(* ===== verification/FilterFacts.v ===== *)
(** * LevelDB's filters and filter blocks, proved

    A key from which a filter was made matches it, and a key that was added for
    a block of the file matches the filter that is consulted for that block. *)
From stdpp Require sorting.
From S2P Require Import Prelude Coding LdbBase Comparator DbFormat Filter.

(** ** LevelDB's filter policies, proved

    [FilterPolicyOk] is the contract of filter_policy.h: a key from which a
    filter was made matches it, and matching is defined on any bytes.  The
    Bloom filter and the policy for internal keys keep it. *)

(** The keys a policy is used for satisfy [valid]; [same] relates keys the
    policy does not tell apart; [n] is an [int]. *)
Class FilterPolicyOk (p : FilterPolicy) (valid : bytes -> Prop) (same : bytes -> bytes -> Prop) (cost : Z) : Prop := {
  cost_nonneg : 0 <= cost;
  CreateFilter_ok : forall keys dst, Forall valid keys -> zlength keys < 2 ^ 31 ->
    exists f, fp_CreateFilter p keys dst = Ret (dst ++ f) /\ bytes_ok f /\ zlength f <= cost * (1 + zlength keys) /\
      (zlength f < 2 ^ 32 -> forall k k', k ∈ keys -> same k k' -> valid k' -> fp_KeyMayMatch p k' f = Ret true);
  KeyMayMatch_ok : forall k f, valid k -> bytes_ok f -> zlength f < 2 ^ 32 -> exists b, fp_KeyMayMatch p k f = Ret b;
}.

(** A policy also works for fewer keys. *)
Lemma FilterPolicyOk_weaken p (valid valid' : bytes -> Prop) same cost :
  (forall k, valid' k -> valid k) -> FilterPolicyOk p valid same cost -> FilterPolicyOk p valid' same cost.
Proof.
  intros Hv [Hc Hf Hk]. split; [done| |].
  - intros keys dst Hkeys Hn. destruct (Hf keys dst) as (f & E & Hb & Hsize & Hm); [by eapply List.Forall_impl; [|exact Hkeys]|done|].
    exists f. split; [done|]. split; [done|]. split; [done|]. intros Hl k k' Hin Hs Hk'. apply (Hm Hl k k'); auto.
  - intros k f Hk' Hf' Hl. apply Hk; auto.
Qed.

(** ** Hash *)
Lemma lxor_shift_bound h n : 0 <= n -> 0 <= h < 2 ^ 32 -> 0 <= Z.lxor h (Z.shiftr h n) < 2 ^ 32.
Proof.
  intros Hn Hh. assert (0 <= Z.shiftr h n < 2 ^ 32) as Hs.
  { rewrite Z.shiftr_div_pow2 by done. assert (0 < 2 ^ n) by (apply Z.pow_pos_nonneg; lia).
    split; [apply Z.div_pos; lia|]. apply Z.div_lt_upper_bound; [done|nia]. }
  split; [by apply Z.lxor_nonneg; split; intros; lia|].
  destruct (Z.eq_dec (Z.lxor h (Z.shiftr h n)) 0) as [->|Hne]; [lia|].
  assert (0 < Z.lxor h (Z.shiftr h n)) by (assert (0 <= Z.lxor h (Z.shiftr h n)) by (apply Z.lxor_nonneg; split; intros; lia); lia).
  apply Z.log2_lt_pow2; [done|]. eapply Z.le_lt_trans; [apply Z.log2_lxor; lia|].
  apply Z.max_lub_lt; [destruct (Z.eq_dec h 0) as [->|]; [done|by apply Z.log2_lt_pow2; lia]|].
  destruct (Z.eq_dec (Z.shiftr h n) 0) as [->|]; [done|by apply Z.log2_lt_pow2; lia].
Qed.

Lemma hash_words_ok fuel data h : 0 <= h < 2 ^ 32 -> (length data < fuel)%nat ->
  exists h' data', hash_words fuel data h = Ret (h', data') /\ 0 <= h' < 2 ^ 32.
Proof.
  revert data h. induction fuel as [|fuel IH]; intros data h Hh Hf; [lia|]. cbn [hash_words]. unfold size.
  destruct (Z.leb_spec 4 (zlength data)) as [Hl|Hl]; [|by eexists _, _].
  unfold DecodeFixed32, size. rewrite (proj2 (Z.ltb_ge _ _)) by lia. unfold kLittleEndian. rewrite res_bind_ret.
  apply IH; [apply lxor_shift_bound; [lia|by apply wrap_bound]|]. unfold zdrop. rewrite length_drop. unfold zlength in Hl. lia.
Qed.

Lemma Hash_ok data seed : exists h, Hash data seed = Ret h /\ 0 <= h < 2 ^ 32.
Proof.
  unfold Hash. destruct (hash_words_ok (S (length data)) data (u32 (Z.lxor seed (u64 (size data * 0xc6a4a793)))))
    as (h & rest & E & Hh); [by apply wrap_bound|lia|]. cbn zeta. rewrite E, res_bind_ret. eexists. split; [done|].
  unfold hash_tail. cbn zeta.
  destruct rest as [|b0 [|b1 [|b2 [|b3 rest]]]]; try done; apply lxor_shift_bound; try lia; by apply wrap_bound.
Qed.

(** ** Bits of an array *)
Definition bit_set (array : bytes) (pos : Z) : Prop :=
  exists b, array !! Z.to_nat (pos / 8) = Some b /\ Z.testbit b (pos mod 8) = true.

Fixpoint probes_set (k : nat) (h delta bits : Z) (array : bytes) : Prop :=
  match k with
  | O => True
  | S k' => bit_set array (h mod bits) /\ probes_set k' (u32 (h + delta)) delta bits array
  end.

Lemma probes_set_mono k h delta bits a b :
  (forall pos, bit_set a pos -> bit_set b pos) -> probes_set k h delta bits a -> probes_set k h delta bits b.
Proof. intros Hab. revert h. induction k as [|k IH]; intros h; [done|]. intros [Hb Hp]. split; [by apply Hab|by apply IH]. Qed.

Lemma testbit_u8 z i : 0 <= i < 8 -> Z.testbit (u8 z) i = Z.testbit z i.
Proof. intros Hi. apply Z.mod_pow2_bits_low. lia. Qed.

Lemma land_bit b i : 0 <= i -> (b .& Z.shiftl 1 i =? 0) = negb (Z.testbit b i).
Proof.
  intros Hi. rewrite Z.shiftl_1_l. destruct (Z.testbit b i) eqn:E; cbn.
  - apply Z.eqb_neq. intros H0. assert (Z.testbit (b .& 2 ^ i) i = false) as Hf by by rewrite H0, Z.bits_0.
    by rewrite Z.land_spec, E, Z.pow2_bits_true in Hf.
  - apply Z.eqb_eq, Z.bits_inj'. intros j Hj. rewrite Z.land_spec, Z.bits_0. destruct (Z.eq_dec j i) as [->|Hne]; [by rewrite E|].
    rewrite Z.pow2_bits_false by done. apply andb_false_r.
Qed.

(** Setting a bit keeps the others. *)
Lemma set_bit_ok body pos b : 0 <= pos -> body !! Z.to_nat (pos / 8) = Some b ->
  let body' := <[Z.to_nat (pos / 8) := u8 (b .| Z.shiftl 1 (pos mod 8))]> body in
  bit_set body' pos /\ (forall p, 0 <= p -> bit_set body p -> bit_set body' p).
Proof.
  intros Hp Hb body'. pose proof (Z.mod_pos_bound pos 8). split.
  - eexists. split; [apply list_lookup_insert_eq; by apply lookup_lt_Some in Hb|].
    rewrite testbit_u8, Z.lor_spec, Z.shiftl_1_l, Z.pow2_bits_true by lia. by rewrite orb_true_r.
  - intros p Hp0 (b' & Hb' & Ht). pose proof (Z.mod_pos_bound p 8). destruct (decide (Z.to_nat (pos / 8) = Z.to_nat (p / 8))) as [E|Hne].
    + rewrite E in Hb. rewrite Hb in Hb'. injection Hb' as <-. eexists. split.
      * unfold body'. rewrite E. apply list_lookup_insert_eq. by apply lookup_lt_Some in Hb.
      * by rewrite testbit_u8, Z.lor_spec, Ht by lia.
    + exists b'. unfold body'. by rewrite list_lookup_insert_ne.
Qed.

Lemma byte_at_lookup l i b : 0 <= i -> l !! Z.to_nat i = Some b -> byte_at l i = Ret b.
Proof. intros Hi Hb. unfold byte_at. by rewrite (proj2 (Z.leb_le _ _)), Hb. Qed.

(** ** The Bloom filter *)
Section probes.
Variables (delta bits : Z) (body0 tail : bytes).
Hypothesis Hbits : bits = 8 * zlength body0.
Hypothesis Hpos : 0 < bits.

Lemma probe_position h (body : bytes) : length body = length body0 -> 0 <= h < 2 ^ 32 ->
  u32 (h mod bits) = h mod bits /\ 0 <= h mod bits /\ exists b, body !! Z.to_nat (h mod bits / 8) = Some b.
Proof.
  intros Hl Hh. pose proof (Z.mod_pos_bound h bits Hpos) as Hm. pose proof (Z.mod_le h bits ltac:(lia) Hpos).
  split; [apply wrap_small; lia|]. split; [lia|]. apply lookup_lt_is_Some_2. rewrite Hl.
  assert (h mod bits / 8 < zlength body0) by (apply Z.div_lt_upper_bound; lia).
  assert (0 <= h mod bits / 8) by (apply Z.div_pos; lia). unfold zlength in *. lia.
Qed.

-=-=-

ACTIVITY:
All lines above from the one with "revert data h." to the one with "intros Hi. rewrite", inclusive, should be copied exactly, and no other lines.

SOLUTION TO THIS EXERCISE:
  revert data h. induction fuel as [|fuel IH]; intros data h Hh Hf; [lia|]. cbn [hash_words]. unfold size.
  destruct (Z.leb_spec 4 (zlength data)) as [Hl|Hl]; [|by eexists _, _].
  unfold DecodeFixed32, size. rewrite (proj2 (Z.ltb_ge _ _)) by lia. unfold kLittleEndian. rewrite res_bind_ret.
  apply IH; [apply lxor_shift_bound; [lia|by apply wrap_bound]|]. unfold zdrop. rewrite length_drop. unfold zlength in Hl. lia.
Qed.

Lemma Hash_ok data seed : exists h, Hash data seed = Ret h /\ 0 <= h < 2 ^ 32.
Proof.
  unfold Hash. destruct (hash_words_ok (S (length data)) data (u32 (Z.lxor seed (u64 (size data * 0xc6a4a793)))))
    as (h & rest & E & Hh); [by apply wrap_bound|lia|]. cbn zeta. rewrite E, res_bind_ret. eexists. split; [done|].
  unfold hash_tail. cbn zeta.
  destruct rest as [|b0 [|b1 [|b2 [|b3 rest]]]]; try done; apply lxor_shift_bound; try lia; by apply wrap_bound.
Qed.

(** ** Bits of an array *)
Definition bit_set (array : bytes) (pos : Z) : Prop :=
  exists b, array !! Z.to_nat (pos / 8) = Some b /\ Z.testbit b (pos mod 8) = true.

Fixpoint probes_set (k : nat) (h delta bits : Z) (array : bytes) : Prop :=
  match k with
  | O => True
  | S k' => bit_set array (h mod bits) /\ probes_set k' (u32 (h + delta)) delta bits array
  end.

Lemma probes_set_mono k h delta bits a b :
  (forall pos, bit_set a pos -> bit_set b pos) -> probes_set k h delta bits a -> probes_set k h delta bits b.
Proof. intros Hab. revert h. induction k as [|k IH]; intros h; [done|]. intros [Hb Hp]. split; [by apply Hab|by apply IH]. Qed.

Lemma testbit_u8 z i : 0 <= i < 8 -> Z.testbit (u8 z) i = Z.testbit z i.
Proof. intros Hi. apply Z.mod_pow2_bits_low. lia. Qed.

Lemma land_bit b i : 0 <= i -> (b .& Z.shiftl 1 i =? 0) = negb (Z.testbit b i).
Proof.
  intros Hi. rewrite Z.shiftl_1_l. destruct (Z.testbit b i) eqn:E; cbn.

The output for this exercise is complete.